*** ENTRIES SHOWN Section Begins ***

Lemma sample_rooted sid : rooted (s_db (sample_store [sid])).
Proof.
  intros p n Hb. rewrite sample_bucket in Hb. apply existsb_exists in Hb as (q & Hin & Hq).
  apply bool_decide_eq_true in Hq. subst q. simpl in Hin.
  destruct_or!; try done; destruct p as [|a [|b [|x p]]]; cbn [app] in *; simplify_eq; try (by left);
    try (destruct p; cbn [app] in *; simplify_eq); right; rewrite sample_bucket; apply existsb_exists;
    eexists; (split; [|by apply bool_decide_eq_true_2]); unfold sample_paths; simpl; tauto.
Qed.

Lemma sample_slash_free sid : slash ∉ sid -> slash_free (s_db (sample_store [sid])).
Proof.
  intros Hs q Hb. rewrite sample_bucket in Hb. apply existsb_exists in Hb as (q' & Hin & Hq).
  apply bool_decide_eq_true in Hq. subst q'. simpl in Hin.
  destruct_or!; subst; try done; repeat constructor; try done;
    apply (bool_decide_unpack _); vm_compute; done.
Qed.

Lemma sample_root sid : has_bucket (s_db (sample_store [sid])) [] = false.
Proof. sample_has_bucket. Qed.

Lemma sample_open_ok sid secret s :
  sample_open sid secret s -> default_ready s /\ rooted (s_db s) /\ sizes_ok s.
Proof.
  intros (_ & B & V & G). split_and!.
  - eapply default_ready_frame; [exact B|apply sample_default_ready].
  - intros p n. rewrite !B. apply sample_rooted.
  - intros q k v Hv. unfold view in Hv. destruct (bucket_Get (s_db s) q k) as [ct|] eqn:Eg; [|done].
    destruct (Decrypt _ ct) as [v'|] eqn:Ed; [|done]. injection Hv as ->.
    destruct (G q k ct Eg) as [(-> & Hk & Hl)|[-> ->]].
    + apply toy_decrypt_len in Ed. split; [|lia].
      pose proof metadata_keys_ok as Hf. rewrite Forall_forall in Hf. by apply Hf.
    + unfold view in V. rewrite Eg, Ed in V. injection V as ->. split; vm_compute; done.
Qed.

Lemma RotatePassphrase_preserves_witness :
  exists secret s s', keyed s (str "old") secret /\
    RotatePassphrase (str "old") (str "new") s = (Ok tt, s') /\ keyed s' (str "new") secret /\
    s_cipher s' = s_cipher s /\
    (forall q j, q <> [DefaultNamespace] \/ j ∉ metadata_keys -> view s' q j = view s q j).
Proof.
  destruct (sample_open_exists (str "s")) as (secret & s & Ho).
  destruct (sample_open_ok _ _ _ Ho) as (Hr & _). exists secret, s.
  destruct (RotatePassphrase_preserves (str "old") (str "new") secret s (proj1 Ho) Hr) as (s' & Hs').
  exists s'. split; [apply Ho|exact Hs'].
Defined.

Lemma open_reopen_witness :
  exists s1 secret,
    NewBoltDB true false (Ok tt) (str "pw")
      (set_db (empty_db : db) (sample_store [])) = (Ok tt, s1) /\
    keyed s1 (str "pw") secret /\
    (forall n, n ∈ top_level -> has_bucket (s_db s1) [n] = true) /\
    forall s2 create, has_bucket (s_db s2) [] = false ->
      (forall k, k ∈ metadata_keys ->
         bucket_Get (s_db s2) [DefaultNamespace] k = bucket_Get (s_db s1) [DefaultNamespace] k) ->
      exists s3, NewBoltDB create true (Ok tt) (str "pw") s2 = (Ok tt, s3) /\
        s_cipher s3 = s_cipher s1 /\
        forall q j, bucket_Get (s_db s3) q j = bucket_Get (s_db s2) q j.
Proof. apply (open_reopen (str "pw")). reflexivity. Defined.

Lemma sample_tree sid secret s : slash ∉ sid -> sample_open sid secret s -> tree_ok s.
Proof.
  intros Hs Ho. destruct (sample_open_ok _ _ _ Ho) as (_ & Hro & _). destruct Ho as (_ & B & _).
  split_and!; [done| |rewrite B; apply sample_root].
  intros q Hq. rewrite B in Hq. by apply (sample_slash_free sid).
Qed.

Lemma RotateDataKey_preserves_witness :
  exists secret s s' secret', view s (sample_meta (str "s")) name_key = Some (str "alice") /\
    RotateDataKey (str "old") (str "new") s = (Ok tt, s') /\ keyed s' (str "new") secret' /\
    (forall q, has_bucket (s_db s') q = has_bucket (s_db s) q) /\
    (forall q k v, data_position q k -> view s q k = Some v -> view s' q k = Some v) /\
    (forall q k, data_position q k -> bucket_Get (s_db s) q k = None -> bucket_Get (s_db s') q k = None) /\
    keyed s (str "old") secret.
Proof.
  destruct (sample_open_exists (str "s")) as (secret & s & Ho).
  destruct (sample_open_ok _ _ _ Ho) as (Hr & _ & Hs). exists secret, s.
  destruct (RotateDataKey_preserves (str "old") (str "new") secret s (proj1 Ho) Hr) as
    (s' & secret' & E & K & B & V & G); [|done|].
  - eapply sample_tree; [|exact Ho]. apply (bool_decide_unpack _). vm_compute. done.
  - exists s', secret'. split_and!; try done; apply Ho.
Defined.

Lemma rotation_loses_updates_witness :
  exists s0 s s', view s0 (sample_meta (str "s")) name_key = Some (str "alice") /\
    view s (sample_meta (str "s")) name_key = Some (str "bob") /\
    rotate_write (s_cipher s0) (mkEnigma (fit 32 (str "next key"))) (collect_all (s_db s0))
      (mkCipherMeta [] [] [] []) s = (Ok tt, s') /\
    view s' (sample_meta (str "s")) name_key = Some (str "alice").
Proof.
  destruct (sample_open_exists (str "s")) as (secret & s0 & Ho).
  destruct (sample_open_ok _ _ _ Ho) as (Hr & Hro & Hs). pose proof Ho as (K & B & V & G).
  destruct (PutEncrypted_ok (sample_meta (str "s")) name_key (str "bob") s0) as (s & _ & U).
  - by eapply keyed_wf.
  - rewrite B. sample_has_bucket.
  - vm_compute. done.
  - vm_compute. done.
  - rewrite B. sample_has_bucket.
  - destruct U as (_ & _ & Bs & Vs & _).
    destruct (rotation_loses_updates (s_cipher s0) (mkEnigma (fit 32 (str "next key")))
      (mkCipherMeta [] [] [] []) s0 s (sample_meta (str "s")) name_key (str "alice")) as (s' & E & V'); try done.
    + eapply sample_tree; [|exact Ho]. apply (bool_decide_unpack _). vm_compute. done.
    + by eapply default_ready_frame.
    + by left.
    + by exists s0, s, s'.
Defined.

Lemma RotateDataKey_skips_slashes_witness :
  let q := sample_meta (str "a/b") in
  exists secret s s', keyed s (str "old") secret /\
    view s q name_key = Some (str "alice") /\
    RotateDataKey (str "old") (str "new") s = (Ok tt, s') /\
    bucket_Get (s_db s') q name_key = bucket_Get (s_db s) q name_key.
Proof.
  intros q. destruct (sample_open_exists (str "a/b")) as (secret & s & Ho).
  destruct (sample_open_ok _ _ _ Ho) as (Hr & Hro & Hs). pose proof Ho as (K & B & V & G).
  destruct (RotateDataKey_prepares (str "old") (str "new") secret s K) as
    (secret' & nc & meta & s0 & E & D0 & F0 & Hw & Hm & _).
  destruct (rotate_write_ok (s_cipher s) nc (s_db s) (collect_all (s_db s)) meta s0) as (s' & E' & _).
  - done.
  - unfold default_ready. by rewrite D0.
  - done.
  - rewrite D0. intros e He. apply collect_all_spec in He as (p & Hp & Hn & Hg & _); [|done].
    intros p' Hp'. rewrite Hn, (resolve_ext _ _ _ B) in Hp'.
    destruct (G p (e_key e) (e_value e) Hg) as [(-> & _)|[-> _]].
    + assert (p' = [DefaultNamespace]) as -> by (vm_compute in Hp'; by injection Hp').
      split_and!; [done|apply Hr|apply Hr|].
      intros v Hv. apply (Hs [DefaultNamespace]). unfold view. by rewrite Hg, Hv.
    + vm_compute in Hp'. done.
  - exists secret, s, s'. rewrite E' in E. split_and!; try done.
    apply (RotateDataKey_skips_slashes (str "old") (str "new") secret s s' q name_key); try done.
    + simpl. lia.
    + right. left. apply (bool_decide_unpack _). vm_compute. done.
Defined.
End sample.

*** ENTRIES SHOWN Section Ends ***

Looking at the data above, write out exactly the lines that start at the one containing "Proof. sample_has_bucket. Qed." and end at the one containing "bucket_Get (s_db s2) [DefaultNamespace]"; include both and nothing beyond.

- SOLUTION TO THIS TASK
Proof. sample_has_bucket. Qed.

Lemma sample_open_ok sid secret s :
  sample_open sid secret s -> default_ready s /\ rooted (s_db s) /\ sizes_ok s.
Proof.
  intros (_ & B & V & G). split_and!.
  - eapply default_ready_frame; [exact B|apply sample_default_ready].
  - intros p n. rewrite !B. apply sample_rooted.
  - intros q k v Hv. unfold view in Hv. destruct (bucket_Get (s_db s) q k) as [ct|] eqn:Eg; [|done].
    destruct (Decrypt _ ct) as [v'|] eqn:Ed; [|done]. injection Hv as ->.
    destruct (G q k ct Eg) as [(-> & Hk & Hl)|[-> ->]].
    + apply toy_decrypt_len in Ed. split; [|lia].
      pose proof metadata_keys_ok as Hf. rewrite Forall_forall in Hf. by apply Hf.
    + unfold view in V. rewrite Eg, Ed in V. injection V as ->. split; vm_compute; done.
Qed.

Lemma RotatePassphrase_preserves_witness :
  exists secret s s', keyed s (str "old") secret /\
    RotatePassphrase (str "old") (str "new") s = (Ok tt, s') /\ keyed s' (str "new") secret /\
    s_cipher s' = s_cipher s /\
    (forall q j, q <> [DefaultNamespace] \/ j ∉ metadata_keys -> view s' q j = view s q j).
Proof.
  destruct (sample_open_exists (str "s")) as (secret & s & Ho).
  destruct (sample_open_ok _ _ _ Ho) as (Hr & _). exists secret, s.
  destruct (RotatePassphrase_preserves (str "old") (str "new") secret s (proj1 Ho) Hr) as (s' & Hs').
  exists s'. split; [apply Ho|exact Hs'].
Defined.

Lemma open_reopen_witness :
  exists s1 secret,
    NewBoltDB true false (Ok tt) (str "pw")
      (set_db (empty_db : db) (sample_store [])) = (Ok tt, s1) /\
    keyed s1 (str "pw") secret /\
    (forall n, n ∈ top_level -> has_bucket (s_db s1) [n] = true) /\
    forall s2 create, has_bucket (s_db s2) [] = false ->
      (forall k, k ∈ metadata_keys ->
         bucket_Get (s_db s2) [DefaultNamespace] k = bucket_Get (s_db s1) [DefaultNamespace] k) ->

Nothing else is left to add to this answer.